──────── DATA LISTING

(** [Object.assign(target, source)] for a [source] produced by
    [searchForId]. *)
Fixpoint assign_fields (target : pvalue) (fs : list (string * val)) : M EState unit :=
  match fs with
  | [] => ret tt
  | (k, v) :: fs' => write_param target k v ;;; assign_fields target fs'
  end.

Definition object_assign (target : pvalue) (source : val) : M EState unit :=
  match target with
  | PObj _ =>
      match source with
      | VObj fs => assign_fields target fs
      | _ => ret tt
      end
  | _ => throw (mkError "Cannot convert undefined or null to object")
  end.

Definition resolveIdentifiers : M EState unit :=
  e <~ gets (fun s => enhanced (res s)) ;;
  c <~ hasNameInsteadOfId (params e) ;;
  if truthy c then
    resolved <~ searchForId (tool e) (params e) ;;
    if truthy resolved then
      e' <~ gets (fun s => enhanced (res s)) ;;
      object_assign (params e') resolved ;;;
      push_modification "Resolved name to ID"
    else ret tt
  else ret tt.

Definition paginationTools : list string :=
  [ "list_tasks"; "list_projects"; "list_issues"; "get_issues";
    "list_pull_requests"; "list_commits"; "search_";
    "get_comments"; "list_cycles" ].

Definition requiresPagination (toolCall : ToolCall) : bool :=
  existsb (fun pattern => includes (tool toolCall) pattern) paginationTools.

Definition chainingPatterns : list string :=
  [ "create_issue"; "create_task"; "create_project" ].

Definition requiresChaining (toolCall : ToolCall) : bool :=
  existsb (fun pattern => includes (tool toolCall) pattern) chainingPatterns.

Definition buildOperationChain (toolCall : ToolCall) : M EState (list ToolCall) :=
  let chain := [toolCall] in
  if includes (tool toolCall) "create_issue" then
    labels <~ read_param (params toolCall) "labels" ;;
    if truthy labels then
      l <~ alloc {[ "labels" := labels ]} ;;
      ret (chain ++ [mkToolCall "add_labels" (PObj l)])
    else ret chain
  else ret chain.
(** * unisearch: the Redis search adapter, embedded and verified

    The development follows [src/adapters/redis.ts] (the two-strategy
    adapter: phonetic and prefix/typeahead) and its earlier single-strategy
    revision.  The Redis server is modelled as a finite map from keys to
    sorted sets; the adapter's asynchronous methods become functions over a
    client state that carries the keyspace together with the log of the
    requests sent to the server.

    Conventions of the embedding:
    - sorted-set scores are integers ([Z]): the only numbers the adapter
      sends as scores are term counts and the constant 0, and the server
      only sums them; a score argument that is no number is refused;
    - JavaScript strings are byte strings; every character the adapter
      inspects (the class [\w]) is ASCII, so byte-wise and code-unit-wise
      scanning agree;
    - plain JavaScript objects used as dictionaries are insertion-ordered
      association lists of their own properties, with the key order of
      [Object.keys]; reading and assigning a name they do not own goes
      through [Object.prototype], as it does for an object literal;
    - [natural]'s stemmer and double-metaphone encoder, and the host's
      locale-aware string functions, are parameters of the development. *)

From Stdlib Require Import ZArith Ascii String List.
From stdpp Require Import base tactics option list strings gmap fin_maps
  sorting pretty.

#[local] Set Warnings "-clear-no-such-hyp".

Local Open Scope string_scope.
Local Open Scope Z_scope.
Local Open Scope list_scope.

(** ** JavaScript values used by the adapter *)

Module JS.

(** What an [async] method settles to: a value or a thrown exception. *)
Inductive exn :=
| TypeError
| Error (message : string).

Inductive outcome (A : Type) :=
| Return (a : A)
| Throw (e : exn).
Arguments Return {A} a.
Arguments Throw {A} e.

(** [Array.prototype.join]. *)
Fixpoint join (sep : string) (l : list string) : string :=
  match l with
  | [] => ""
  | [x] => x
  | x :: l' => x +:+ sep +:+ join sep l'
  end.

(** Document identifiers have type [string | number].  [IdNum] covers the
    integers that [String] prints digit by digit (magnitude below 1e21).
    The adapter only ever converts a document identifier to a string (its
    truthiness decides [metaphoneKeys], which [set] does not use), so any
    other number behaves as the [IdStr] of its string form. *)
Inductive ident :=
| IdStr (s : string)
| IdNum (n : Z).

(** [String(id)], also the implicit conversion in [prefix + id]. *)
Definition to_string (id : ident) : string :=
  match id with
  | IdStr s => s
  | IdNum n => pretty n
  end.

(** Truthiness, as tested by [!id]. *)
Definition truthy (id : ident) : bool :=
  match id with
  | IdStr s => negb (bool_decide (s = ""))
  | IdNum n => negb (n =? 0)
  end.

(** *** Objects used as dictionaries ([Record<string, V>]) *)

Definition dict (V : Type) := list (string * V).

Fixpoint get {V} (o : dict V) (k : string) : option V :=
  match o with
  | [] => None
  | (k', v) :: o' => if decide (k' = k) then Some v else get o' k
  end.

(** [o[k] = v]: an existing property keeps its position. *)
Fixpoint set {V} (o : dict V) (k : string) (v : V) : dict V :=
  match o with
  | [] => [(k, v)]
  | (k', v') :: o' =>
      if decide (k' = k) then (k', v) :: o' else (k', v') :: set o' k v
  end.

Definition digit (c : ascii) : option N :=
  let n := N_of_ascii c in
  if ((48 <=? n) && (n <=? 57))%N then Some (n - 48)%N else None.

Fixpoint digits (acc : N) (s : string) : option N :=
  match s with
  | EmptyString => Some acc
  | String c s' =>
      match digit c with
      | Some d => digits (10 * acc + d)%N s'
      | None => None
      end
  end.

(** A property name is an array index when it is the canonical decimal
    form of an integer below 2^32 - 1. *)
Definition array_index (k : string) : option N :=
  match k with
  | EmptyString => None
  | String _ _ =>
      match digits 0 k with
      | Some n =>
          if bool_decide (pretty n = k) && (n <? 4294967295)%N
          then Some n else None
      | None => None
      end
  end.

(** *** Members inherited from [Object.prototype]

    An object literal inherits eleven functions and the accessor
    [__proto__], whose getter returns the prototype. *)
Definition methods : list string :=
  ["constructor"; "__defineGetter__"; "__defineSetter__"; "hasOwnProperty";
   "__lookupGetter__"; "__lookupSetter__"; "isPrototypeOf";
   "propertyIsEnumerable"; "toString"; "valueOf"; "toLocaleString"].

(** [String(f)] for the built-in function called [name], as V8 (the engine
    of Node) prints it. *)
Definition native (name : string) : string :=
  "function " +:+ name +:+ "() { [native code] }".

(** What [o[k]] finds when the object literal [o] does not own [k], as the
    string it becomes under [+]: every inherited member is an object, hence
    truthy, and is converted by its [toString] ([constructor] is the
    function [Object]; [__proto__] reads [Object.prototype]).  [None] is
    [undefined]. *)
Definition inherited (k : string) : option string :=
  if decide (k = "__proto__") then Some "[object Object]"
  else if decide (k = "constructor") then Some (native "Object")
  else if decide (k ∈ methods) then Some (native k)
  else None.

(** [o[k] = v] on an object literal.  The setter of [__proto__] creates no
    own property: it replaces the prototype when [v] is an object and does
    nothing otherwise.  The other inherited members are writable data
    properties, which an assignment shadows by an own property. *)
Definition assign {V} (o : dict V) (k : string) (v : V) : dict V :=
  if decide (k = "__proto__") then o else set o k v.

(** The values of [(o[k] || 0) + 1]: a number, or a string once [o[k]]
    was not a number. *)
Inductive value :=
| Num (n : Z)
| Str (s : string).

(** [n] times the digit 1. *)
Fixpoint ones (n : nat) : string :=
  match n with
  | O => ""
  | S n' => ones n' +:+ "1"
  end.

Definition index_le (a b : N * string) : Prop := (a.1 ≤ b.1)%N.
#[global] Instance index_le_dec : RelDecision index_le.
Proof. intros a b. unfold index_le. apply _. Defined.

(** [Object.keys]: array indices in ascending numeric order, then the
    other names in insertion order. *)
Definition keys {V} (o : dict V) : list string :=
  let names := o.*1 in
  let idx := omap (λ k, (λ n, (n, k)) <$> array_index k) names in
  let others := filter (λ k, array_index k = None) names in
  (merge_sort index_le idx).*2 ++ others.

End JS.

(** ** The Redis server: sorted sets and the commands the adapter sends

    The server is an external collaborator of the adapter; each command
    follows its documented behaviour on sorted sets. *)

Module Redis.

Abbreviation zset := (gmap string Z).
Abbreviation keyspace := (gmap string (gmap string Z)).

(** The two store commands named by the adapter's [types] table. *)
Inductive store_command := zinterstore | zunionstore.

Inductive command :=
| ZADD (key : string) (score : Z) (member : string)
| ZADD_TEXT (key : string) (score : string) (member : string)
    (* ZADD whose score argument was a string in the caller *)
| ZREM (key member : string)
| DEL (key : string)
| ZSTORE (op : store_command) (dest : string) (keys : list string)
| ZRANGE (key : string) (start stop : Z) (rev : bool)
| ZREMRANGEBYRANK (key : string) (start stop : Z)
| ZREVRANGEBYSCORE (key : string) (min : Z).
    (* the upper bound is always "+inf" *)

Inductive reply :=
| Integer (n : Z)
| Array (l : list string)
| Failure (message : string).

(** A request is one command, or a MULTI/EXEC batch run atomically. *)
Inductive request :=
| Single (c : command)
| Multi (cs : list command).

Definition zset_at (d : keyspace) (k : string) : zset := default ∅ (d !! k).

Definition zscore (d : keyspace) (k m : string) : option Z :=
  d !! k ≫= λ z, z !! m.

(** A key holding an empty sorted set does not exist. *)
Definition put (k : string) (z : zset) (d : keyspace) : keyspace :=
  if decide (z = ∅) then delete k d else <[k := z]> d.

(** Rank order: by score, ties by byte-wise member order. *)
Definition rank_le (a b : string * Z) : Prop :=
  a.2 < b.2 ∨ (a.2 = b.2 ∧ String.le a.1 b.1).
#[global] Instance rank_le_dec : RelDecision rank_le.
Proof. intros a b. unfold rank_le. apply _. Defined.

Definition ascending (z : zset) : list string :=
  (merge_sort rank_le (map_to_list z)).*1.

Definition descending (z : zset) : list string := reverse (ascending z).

────────────────

* WORK ITEM
Copy out the listing above, line by line and exactly, from its first line to the line holding "e <~ gets (fun s => enhanced (res s)) ;;", inclusive.

* REPLY
(** [Object.assign(target, source)] for a [source] produced by
    [searchForId]. *)
Fixpoint assign_fields (target : pvalue) (fs : list (string * val)) : M EState unit :=
  match fs with
  | [] => ret tt
  | (k, v) :: fs' => write_param target k v ;;; assign_fields target fs'
  end.

Definition object_assign (target : pvalue) (source : val) : M EState unit :=
  match target with
  | PObj _ =>
      match source with
      | VObj fs => assign_fields target fs
      | _ => ret tt
      end
  | _ => throw (mkError "Cannot convert undefined or null to object")
  end.

Definition resolveIdentifiers : M EState unit :=
  e <~ gets (fun s => enhanced (res s)) ;;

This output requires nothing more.